I’ve been working on an interpreter for a simple toy language that I call Kaze recently, following the amazing book Crafting Interpreters by Bob Nystrom. In one of the early chapters of the book, Bob states something along the lines of “if you’re building a language today, make sure it doesn’t use semicolons”. But making sure that was the case was trickier than expected. Here’s how I did it.

meet Kaze

Here’s a simple hello world in Kaze:

print("hello, world!\n")

(I know, the syntax highlighting is a bit off, I’m not very experienced with TextMate grammar okay?)

Anyways, as you can see from this simple example, we don’t need a semicolon. But this one-liner doesn’t quite show what that can mean. Check this fizzbuzz out:

var str = ""

for var i = 1; i <= 100; i = i + 1 
begin
    str = ""

    if i % 3 == 0 then str = str + "fizz"
    if i % 5 == 0 then str = str + "buzz"

    print(str + i + "\n")
end

As you can see, the syntax is kinda like Pascal, but that’s not the point. The point is, we don’t need any semis! How? To find that out, we need to peer into how the language is implemented.

no semis? how?

You’d think getting rid of semis would be easy, since you’d think “we could just remove them from the grammar!” Not quite. The entire reason semis exist in programming languages is to prevent parser ambiguity. For example, look at this:

x = 1
-1

What do you think this gets parsed as? Is it two things: var x = 1 and -1, or var x = 1 - 1? That’s where this issue lies.

Languages have tried to get around this in many ways. Python makes newlines and whitespace significant, and JavaScript inserts semicolons behind the scenes. I dislike both approaches, so I went with what Lua, which does not need any special formatting or semis whatsoever, does. For example, this is fully valid:

a = 2 b = 3 print(a + b)

It will print 5, as expected. How?

how do you do it, Lua?

There’s an excellent article by 17cupsofcoffee that fully explains this, but in short, Lua does this by dropping expression-statements. What are those, you ask? An expression statement is simply put, an expression parsed as a statement, which allows you to use an expression (something that returns a value) in a place where you’re supposed to use a statement (something that well… does something).
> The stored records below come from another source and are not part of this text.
(* ===== verification/CheckSum.v ===== *)
(** * CheckSum: the checksums of BaseLib

    MdePkg/Library/BaseLib/CheckSum.c.  The buffer is an address in a memory
    of bytes ([mem], [None] where nothing may be read); elements of more than
    a byte are loaded in little-endian order, as on every CPU the tree
    supports.  [W] is the width of UINTN.  The sums are sums modulo the width,
    the checksums their two's complement, and the table-driven CRC is the
    bit-by-bit CRC of the polynomial 0xEDB88320. *)

From stdpp Require Import base option list.
From Stdlib Require Import ZArith Lia Bool.
From S2P Require Import Prelude BaseMath.

Local Open Scope Z_scope.
Local Open Scope edk_scope.

(** The table of CRCs of the 256 bytes. *)
Definition mCrcTable : list Z := [
  0x00000000; 0x77073096; 0xEE0E612C; 0x990951BA; 0x076DC419; 0x706AF48F; 0xE963A535; 0x9E6495A3;
  0x0EDB8832; 0x79DCB8A4; 0xE0D5E91E; 0x97D2D988; 0x09B64C2B; 0x7EB17CBD; 0xE7B82D07; 0x90BF1D91;
  0x1DB71064; 0x6AB020F2; 0xF3B97148; 0x84BE41DE; 0x1ADAD47D; 0x6DDDE4EB; 0xF4D4B551; 0x83D385C7;
  0x136C9856; 0x646BA8C0; 0xFD62F97A; 0x8A65C9EC; 0x14015C4F; 0x63066CD9; 0xFA0F3D63; 0x8D080DF5;
  0x3B6E20C8; 0x4C69105E; 0xD56041E4; 0xA2677172; 0x3C03E4D1; 0x4B04D447; 0xD20D85FD; 0xA50AB56B;
  0x35B5A8FA; 0x42B2986C; 0xDBBBC9D6; 0xACBCF940; 0x32D86CE3; 0x45DF5C75; 0xDCD60DCF; 0xABD13D59;
  0x26D930AC; 0x51DE003A; 0xC8D75180; 0xBFD06116; 0x21B4F4B5; 0x56B3C423; 0xCFBA9599; 0xB8BDA50F;
  0x2802B89E; 0x5F058808; 0xC60CD9B2; 0xB10BE924; 0x2F6F7C87; 0x58684C11; 0xC1611DAB; 0xB6662D3D;
  0x76DC4190; 0x01DB7106; 0x98D220BC; 0xEFD5102A; 0x71B18589; 0x06B6B51F; 0x9FBFE4A5; 0xE8B8D433;
  0x7807C9A2; 0x0F00F934; 0x9609A88E; 0xE10E9818; 0x7F6A0DBB; 0x086D3D2D; 0x91646C97; 0xE6635C01;
  0x6B6B51F4; 0x1C6C6162; 0x856530D8; 0xF262004E; 0x6C0695ED; 0x1B01A57B; 0x8208F4C1; 0xF50FC457;
  0x65B0D9C6; 0x12B7E950; 0x8BBEB8EA; 0xFCB9887C; 0x62DD1DDF; 0x15DA2D49; 0x8CD37CF3; 0xFBD44C65;
  0x4DB26158; 0x3AB551CE; 0xA3BC0074; 0xD4BB30E2; 0x4ADFA541; 0x3DD895D7; 0xA4D1C46D; 0xD3D6F4FB;
  0x4369E96A; 0x346ED9FC; 0xAD678846; 0xDA60B8D0; 0x44042D73; 0x33031DE5; 0xAA0A4C5F; 0xDD0D7CC9;
  0x5005713C; 0x270241AA; 0xBE0B1010; 0xC90C2086; 0x5768B525; 0x206F85B3; 0xB966D409; 0xCE61E49F;
  0x5EDEF90E; 0x29D9C998; 0xB0D09822; 0xC7D7A8B4; 0x59B33D17; 0x2EB40D81; 0xB7BD5C3B; 0xC0BA6CAD;
  0xEDB88320; 0x9ABFB3B6; 0x03B6E20C; 0x74B1D29A; 0xEAD54739; 0x9DD277AF; 0x04DB2615; 0x73DC1683;
  0xE3630B12; 0x94643B84; 0x0D6D6A3E; 0x7A6A5AA8; 0xE40ECF0B; 0x9309FF9D; 0x0A00AE27; 0x7D079EB1;
  0xF00F9344; 0x8708A3D2; 0x1E01F268; 0x6906C2FE; 0xF762575D; 0x806567CB; 0x196C3671; 0x6E6B06E7;
  0xFED41B76; 0x89D32BE0; 0x10DA7A5A; 0x67DD4ACC; 0xF9B9DF6F; 0x8EBEEFF9; 0x17B7BE43; 0x60B08ED5;
  0xD6D6A3E8; 0xA1D1937E; 0x38D8C2C4; 0x4FDFF252; 0xD1BB67F1; 0xA6BC5767; 0x3FB506DD; 0x48B2364B;
  0xD80D2BDA; 0xAF0A1B4C; 0x36034AF6; 0x41047A60; 0xDF60EFC3; 0xA867DF55; 0x316E8EEF; 0x4669BE79;
  0xCB61B38C; 0xBC66831A; 0x256FD2A0; 0x5268E236; 0xCC0C7795; 0xBB0B4703; 0x220216B9; 0x5505262F;
  0xC5BA3BBE; 0xB2BD0B28; 0x2BB45A92; 0x5CB36A04; 0xC2D7FFA7; 0xB5D0CF31; 0x2CD99E8B; 0x5BDEAE1D;
  0x9B64C2B0; 0xEC63F226; 0x756AA39C; 0x026D930A; 0x9C0906A9; 0xEB0E363F; 0x72076785; 0x05005713;
  0x95BF4A82; 0xE2B87A14; 0x7BB12BAE; 0x0CB61B38; 0x92D28E9B; 0xE5D5BE0D; 0x7CDCEFB7; 0x0BDBDF21;
  0x86D3D2D4; 0xF1D4E242; 0x68DDB3F8; 0x1FDA836E; 0x81BE16CD; 0xF6B9265B; 0x6FB077E1; 0x18B74777;
  0x88085AE6; 0xFF0F6A70; 0x66063BCA; 0x11010B5C; 0x8F659EFF; 0xF862AE69; 0x616BFFD3; 0x166CCF45;
  0xA00AE278; 0xD70DD2EE; 0x4E048354; 0x3903B3C2; 0xA7672661; 0xD06016F7; 0x4969474D; 0x3E6E77DB;
  0xAED16A4A; 0xD9D65ADC; 0x40DF0B66; 0x37D83BF0; 0xA9BCAE53; 0xDEBB9EC5; 0x47B2CF7F; 0x30B5FFE9;
  0xBDBDF21C; 0xCABAC28A; 0x53B39330; 0x24B4A3A6; 0xBAD03605; 0xCDD70693; 0x54DE5729; 0x23D967BF;
  0xB3667A2E; 0xC4614AB8; 0x5D681B02; 0x2A6F2B94; 0xB40BBE37; 0xC30C8EA1; 0x5A05DF1B; 0x2D02EF8D
].

Section CheckSum.
Context (W : Z) (mem : Z -> option Z).

Definition MAX_ADDRESS : Z := 2 ^ W - 1.

(** A load of [n] bytes, least significant byte first. *)
Fixpoint load_le (n : nat) (p : Z) : outcome Z :=
  match n with
  | O => Ok 0
  | S n' =>
      match mem p with
      | Some b => do hi <- load_le n' (p + 1) ; Ok (b + 2 ^ 8 * hi)
      | None => Fault
      end
  end.

(** [for (; Count < Total; Count++) Sum = Sum + *(Buffer + Count)], with
    [left] turns to go and elements of [n] bytes. *)
Fixpoint sum_loop (n : nat) (Buffer : Z) (left : nat) (Count Sum : Z) : outcome Z :=
  match left with
  | O => Ok Sum
  | S left' =>
      do x <- load_le n (Buffer + Count * Z.of_nat n) ;
      sum_loop n Buffer left' (Count + 1) (wrapU (8 * Z.of_nat n) (Sum + x))
  end.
Expression statements could, for example, allow you to use the short circuting behavior of logical operators to execute something conditionally, as in:

true && someFunction();

Of course, this is not all they can do.

Lua doesn’t allow expression statements at all. This makes sure that the ambiguous example stated previously is always parsed as x = 1 - 1. This does mean that if you need to use an expression statement as above, you’ll need to put it in a temporary variable, like:

_ = true and someFunction()

I did the same thing with Kaze, so in that language it would look something like:

var _ = true and someFunction()

But, there’s still one big issue.

return statements

The parser issue got somewhat fixed here, but it still remains in a small capacity with return statements.
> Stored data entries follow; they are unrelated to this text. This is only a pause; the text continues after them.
Lemma signalq_can_notify d : wf d -> Forall (can_notify d) (gEventSignalQueue d).
Proof.
  intros [_ _ H]. apply Forall_forall. intros e (v & Hv & _ & HT)%(s_live _ H).
  exists v. split; [done|]. by apply signal_notifying.
Qed.

Lemma signal_ok e d : wf d -> wf (signal_data e d) /\ sim d (signal_data e d).
Proof.
  intros H. unfold signal_data. destruct (events d !! e) as [v|] eqn:Hv; [|by split].
  case_match; [|by split]. pose proof (count_wf e 1 d H) as Hw. pose proof (count_sim e 1 d) as Hs.
  case_match; [|by split]. case_match.
  - destruct (notify_list_ok (EventGroup v) (gEventSignalQueue (count_data e 1 d))
                (count_data e 1 d) Hw) as [? ?]; [by apply signalq_can_notify|].
    split; [done|]. by transitivity (count_data e 1 d).
  - destruct (sim_lookup _ _ _ _ Hs Hv) as (v' & Hv' & E). split.
    + eapply notify_wf; [done|exact Hv'|]. apply signal_notifying.
      apply core_fields in E. naive_solver congruence.
    + transitivity (count_data e 1 d); [done|apply notify_sim].
Qed.

(** ** What every service leaves alone *)

(** No event disappears and the fields set at creation keep their values. *)
Definition static (v v' : IEVENT) : Prop :=
  Signature v' = Signature v /\ Type_ v' = Type_ v /\ NotifyTpl v' = NotifyTpl v /\
  NotifyFunction v' = NotifyFunction v /\ EventGroup v' = EventGroup v /\ ExFlag v' = ExFlag v.

Definition ext (d d' : DATA) : Prop :=
  (forall e v, events d !! e = Some v -> exists v', events d' !! e = Some v' /\ static v v') /\
  mEfiCheckTimerEvent d' = mEfiCheckTimerEvent d /\ gIdleLoopEvent d' = gIdleLoopEvent d.

#[global] Instance ext_preorder : PreOrder ext.
Proof.
  split.
  - intros d. repeat split. intros e v Hv. by exists v.
  - intros d1 d2 d3 (H1 & E1 & F1) (H2 & E2 & F2). repeat split; [|congruence..].
    intros e v Hv. destruct (H1 e v Hv) as (v1 & Hv1 & S1). destruct (H2 e v1 Hv1) as (v2 & Hv2 & S2).
    exists v2. split; [done|]. unfold static in *. naive_solver congruence.
Qed.

Lemma sim_ext d d' : sim d d' -> ext d d'.
Proof.
  intros H. repeat split; [|apply H..]. intros e v Hv.
  destruct (sim_lookup _ _ _ _ H Hv) as (v' & Hv' & E). exists v'. split; [done|].
  apply core_fields in E. unfold static. naive_solver.
Qed.

(** ** Exactly what a signal counts and queues *)

(** Signalling an event that already counts changes nothing. *)
Definition bump (c : Z) : Z := if c =? 0 then 1 else c.

(** Signalling [e] queues [x]: an uncounted NOTIFY_SIGNAL event queues itself,
    or, in a group, the members of its group on the signal queue. *)
Definition queues_event (d : DATA) (e x : Z) : Prop :=
  exists w v, events d !! e = Some w /\ events d !! x = Some v /\ SignalCount w = 0 /\
    has (Type_ w) EVT_NOTIFY_SIGNAL = true /\
    (if has (ExFlag w) EVT_EXFLAG_EVENT_GROUP
     then x ∈ gEventSignalQueue d /\ EventGroup v = EventGroup w else x = e).

(** From [d] to [d'] exactly the events of [L] were signalled: their counts
    are bumped and no other count changes, and exactly the events they queue
    are newly linked into a queue. *)
Record signalled (L : list Z) (d d' : DATA) : Prop := {
  sg_events x v : events d !! x = Some v -> exists v', events d' !! x = Some v' /\ static v v' /\
    SignalCount v' = (if decide (x ∈ L) then bump (SignalCount v) else SignalCount v) /\
    (NotifyLink v' = true <-> NotifyLink v = true \/ exists e, e ∈ L /\ queues_event d e x);
  sg_live x : is_Some (events d' !! x) -> is_Some (events d !! x);
  sg_signalq : gEventSignalQueue d' = gEventSignalQueue d
}.

Lemma bump_0 c : c = 0 -> bump c = 1.
Proof. by intros ->. Qed.
Lemma bump_pos c : c <> 0 -> bump c = c.
Proof. unfold bump. by destruct (Z.eqb_spec c 0). Qed.
Lemma bump_nz c : bump c <> 0.
Proof. unfold bump. by destruct (Z.eqb_spec c 0). Qed.

Lemma static_trans v v1 v2 : static v v1 -> static v1 v2 -> static v v2.
Proof. unfold static. naive_solver congruence. Qed.

(** What an event queues depends only on its own count and the fixed fields. *)
Lemma queues_event_later L d d' e x :
  signalled L d d' -> e ∉ L -> is_Some (events d !! x) -> queues_event d' e x <-> queues_event d e x.
Proof.
  intros H He [v Hv]. destruct (sg_events _ _ _ H x v Hv) as (v' & Hv' & Sv & _). split.
  - intros (w' & ? & Hw' & Hx & H0 & HT & HG). simplify_eq.
    destruct (sg_live _ _ _ H e ltac:(eauto)) as [w Hw].
    destruct (sg_events _ _ _ H e w Hw) as (? & ? & Sw & Cw & _). simplify_eq.
    rewrite decide_False in Cw by done. exists w, v. unfold static in *. rewrite (sg_signalq _ _ _ H) in HG.
    destruct Sv as (_ & _ & _ & _ & G & _), Sw as (_ & T & _ & _ & G' & X).
    rewrite X, ?G, ?G' in HG. rewrite T in HT. by rewrite Cw in H0.
  - intros (w & ? & Hw & Hx & H0 & HT & HG). simplify_eq.
    destruct (sg_events _ _ _ H e w Hw) as (w' & ? & Sw & Cw & _).
    rewrite decide_False in Cw by done. exists w', v'. rewrite (sg_signalq _ _ _ H).
    destruct Sv as (_ & _ & _ & _ & G & _), Sw as (_ & T & _ & _ & G' & X).
    by rewrite X, G, G', T, Cw.
Qed.

(** A counted event queues nothing. *)
Lemma queues_event_counted L d d' e x : signalled L d d' -> e ∈ L -> ~ queues_event d' e x.
Proof.
  intros H He (w' & ? & Hw' & _ & H0 & _). destruct (sg_live _ _ _ H e ltac:(eauto)) as [w Hw].
  destruct (sg_events _ _ _ H e w Hw) as (? & ? & _ & Cw & _). simplify_eq.
  rewrite decide_True in Cw by done. by destruct (bump_nz (SignalCount w)); congruence.
Qed.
Previously, I said that we removed expression statements. Well, not quite. There are actually a few expressions that still should be usable as statements, for example function calls or assignments. Wouldn’t it be awkward to have to assign a variable to even do those? So, I allowed them here too, and now we have a problem. Take a look at this:

fun foo
begin
  return
  bar()
end

Is this returning nothing or is it returning bar()? The parser will normally just think that it’s the latter case, but that may not be true. So how do we fix this?

Lua does so by only allowing return statements at the end of a block. That is, a return statement must always be followed by a corresponding end statement. Thus, let’s say we have this code:

function foo()
  return
  bar()
end

As return statements must always be at the end of a block, anything after the return statement must be for that statement. So, the example is parsed as a return statement that returns bar(). How do we implement the ability to check if the return statement is at the end of a block, though?
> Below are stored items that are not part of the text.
(* ===== verification/EventTimer.v ===== *)
(** * EventTimer: the timer list and the timer check

    Insertion keeps the list sorted; CoreCheckTimers, which runs at
    TPL_HIGH_LEVEL - 1 under the timer lock, dispatches nothing itself and
    keeps the invariant. *)

From stdpp Require Import base option list gmap fin_maps sorting.
From Stdlib Require Import ZArith Lia.
From S2P Require Import Prelude BaseMath EventState Event EventInv EventSafe.

Local Open Scope Z_scope.
Local Open Scope edk_scope.

(** ** Data-level timer operations *)

(** Set the timer fields of an event and the timer list. *)
Definition timer_data (e : Z) (link : bool) (t p : Z) (l : list Z) (d : DATA) : DATA :=
  match events d !! e with
  | Some v => set_events (<[e := upd_Timer link t p v]> (events d)) (set_timers l d)
  | None => d
  end.

Lemma timer_data_lookup e link t p l d v :
  events d !! e = Some v ->
  events (timer_data e link t p l d) = <[e := upd_Timer link t p v]> (events d) /\
  mEfiTimerList (timer_data e link t p l d) = l.
Proof. intros Hv. unfold timer_data. by rewrite Hv. Qed.

Lemma timer_wf_queues e link t p l d v :
  events d !! e = Some v -> wf_queues d -> wf_queues (timer_data e link t p l d).
Proof.
  intros Hv H. unfold timer_data. rewrite Hv.
  constructor; intros *; try apply H; cbn [events set_events set_timers].
  - intros (v' & Hv' & HT)%(q_live _ H). destruct (decide (e0 = e)) as [-> |].
    + rewrite lookup_insert_eq. eexists. split; [done|]. simplify_eq. exact HT.
    + rewrite lookup_insert_ne by done. eauto.
  - destruct (decide (e0 = e)) as [-> |].
    + rewrite lookup_insert_eq. intros [= <-] HL. exact (q_link _ H e v Hv HL).
    + rewrite lookup_insert_ne by done. intros Hv' HL. exact (q_link _ H _ _ Hv' HL).
Qed.

(** A list of live events with some property is still one after the change,
    when the property does not depend on the timer fields. *)
Lemma timer_live (P : IEVENT -> Prop) e link t p d v (e' : Z) :
  events d !! e = Some v -> (P v -> P (upd_Timer link t p v)) ->
  (exists v', events d !! e' = Some v' /\ P v') ->
  exists v', (<[e := upd_Timer link t p v]> (events d)) !! e' = Some v' /\ P v'.
Proof.
  intros Hv HP (v' & Hv' & HT). destruct (decide (e' = e)) as [-> |].
  - rewrite lookup_insert_eq. eexists. split; [done|]. simplify_eq. auto.
  - rewrite lookup_insert_ne by done. eauto.
Qed.

Lemma timer_wf_events e link t p l d v :
  events d !! e = Some v -> inU 64 t -> inU 64 p ->
  (link = true -> has (Type_ v) EVT_TIMER = true) -> wf_events d ->
  wf_events (timer_data e link t p l d).
Proof.
  intros Hv Ht Hp HTy H. unfold timer_data. rewrite Hv.
  assert (HB : forall (Q : IEVENT -> bool) (L : list Z),
    (Q (upd_Timer link t p v) = Q v) ->
    (forall e v, events d !! e = Some v -> Q v = true -> e ∈ L) ->
    forall e' v', (<[e := upd_Timer link t p v]> (events d)) !! e' = Some v' -> Q v' = true -> e' ∈ L).
  { intros Q L EQ HQ e' v'. destruct (decide (e' = e)) as [-> |].
    - rewrite lookup_insert_eq. intros [= <-] HL. apply (HQ e v Hv). congruence.
    - rewrite lookup_insert_ne by done. eauto. }
  constructor; cbn [events set_events set_timers gEventSignalQueue gRuntime_EventHead
    mEfiCheckTimerEvent gIdleLoopEvent]; try apply H.
  - intros e' v'. destruct (decide (e' = e)) as [-> |].
    + rewrite lookup_insert_eq. intros [= <-]. destruct (e_ok _ H e v Hv) as [H0 []].
      split; [done|]. by constructor.
    + rewrite lookup_insert_ne by done. apply (e_ok _ H).
  - intros e' Hin%(s_live _ H).
    by apply (timer_live (fun v => SignalLink v = true /\ has (Type_ v) EVT_NOTIFY_SIGNAL = true)).
  - apply (HB SignalLink); [done|apply (s_link _ H)].
  - intros e' Hin%(r_live _ H). by apply (timer_live (fun v => RuntimeLink v = true)).
  - apply (HB RuntimeLink); [done|apply (r_link _ H)].
  - by apply (timer_live (fun v => has (ExFlag v) EVT_EXFLAG_EVENT_GROUP = false /\
      has (Type_ v) EVT_NOTIFY_SIGNAL = true /\ NotifyTpl v = TPL_HIGH_LEVEL - 1)); [| |apply (check_ok _ H)].
  - destruct (idle_ok _ H) as [v' Hv']. destruct (decide (gIdleLoopEvent d = e)) as [-> |].
    + rewrite lookup_insert_eq. eauto.
    + rewrite lookup_insert_ne by done. eauto.
Qed.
In my parser, written in Crystal, this is how I did it:

# Parse a return statement.
# A return statement must always be at the end of a block.
private def return_statement : Stmt
  keyword = previous
  value = nil
  unless check?(TT::END)
    value = expression

    unless check?(TT::END)
      raise error(keyword, "Return statement must be at the end of a block.")
    end
  end

  Stmt::Return.new(keyword, value)
end

Let me explain this a little bit.

This is a recursive descent parser, i.e. it recursively creates an abstract syntax tree based on the tokens it encounters. This is the function invoked when the parser encounters a return token, represented by TT::RETURN. All the tokens are prefixed with TT:: where TT is just an alias for the enum TokenType.

Anyways, what it does here is that it firstly assigns the keyword token (I keep that to pinpoint the location of a possible error), then it initializes the return value as nil. After that, it checks if the next token is TT::END. If it is, it simply returns a Stmt::Return object without doing anything else. The interesting thing happens if it doesn’t find that token. Here’s what happens next:

• - It tries to parse whatever is in front as an expression. If it’s a statement, we’ll just get an “Expect expression” error. If it’s not, we’re all good and we keep going.
• - Then it looks for the TT::END token again! If it doesn’t find it yet again, we know that the return statement is definitely not at the block’s end. Thus, we raise an exception.

If everything was all good, we return from the function with the expression to return.

Pretty cool, right?